Could you filter the records below and return each line that holds "unfold"?
%%
Lemma phys_inj fl va va' : 0 ≤ va < 4294967296 → 0 ≤ va' < 4294967296 →
  umapped m r fl va → umapped m r fl va' → phys m r va = phys m r va' → va = va'.
Proof using Hvm Hact.
  intros Hr Hr' H H' E. unfold phys in E.
  pose proof (Z.mod_pos_bound va 4096 ltac:(lia)). pose proof (Z.mod_pos_bound va' 4096 ltac:(lia)).
  assert (ppn (upte m r va) = ppn (upte m r va') ∧ va mod 4096 = va' mod 4096) as [Ep Em] by lia.
  apply umapped_leaf in H as [_ H]. apply umapped_leaf in H' as [_ H']. rewrite Ep in H.
  pose proof (vo_inj m R K Hvm _ _ _ H H') as [= E1 E0].
  pose proof (vpn_inj va va' Hr Hr' E1 E0). pose proof (Z_div_mod_eq_full va 4096). pose proof (Z_div_mod_eq_full va' 4096). lia.
Qed.
End user.

(** ** Storing bytes *)

Lemma split_addr p o : 0 ≤ o < 4096 → (p * 4096 + o) / 4096 = p ∧ (p * 4096 + o) mod 4096 = o.
Proof. intros Ho. rewrite Z.div_add_l, Z.div_small, Z.add_0_r by lia. split; [done|]. rewrite Z.add_comm, Z.mod_add, Z.mod_small by lia. done. Qed.

Lemma page_bytes_put_bytes m p o l q : 0 ≤ o < 4096 →
  page_bytes (put_bytes (p * 4096 + o) l m) q =
    if decide (q = p) then splice (page_bytes m p) (Z.to_nat o) l else page_bytes m q.
Proof.
  intros Ho. unfold page_bytes, put_bytes. cbn [set_ram ram]. change PAGE_SIZE with 4096.
  destruct (split_addr p o Ho) as [-> ->]. destruct (decide (q = p)) as [->|Hne].
  - by rewrite lookup_insert_eq.
  - by rewrite lookup_insert_ne by done.
Qed.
%%
- Response area:
  intros Hr Hr' H H' E. unfold phys in E.
  intros Ho. unfold page_bytes, put_bytes. cbn [set_ram ram]. change PAGE_SIZE with 4096.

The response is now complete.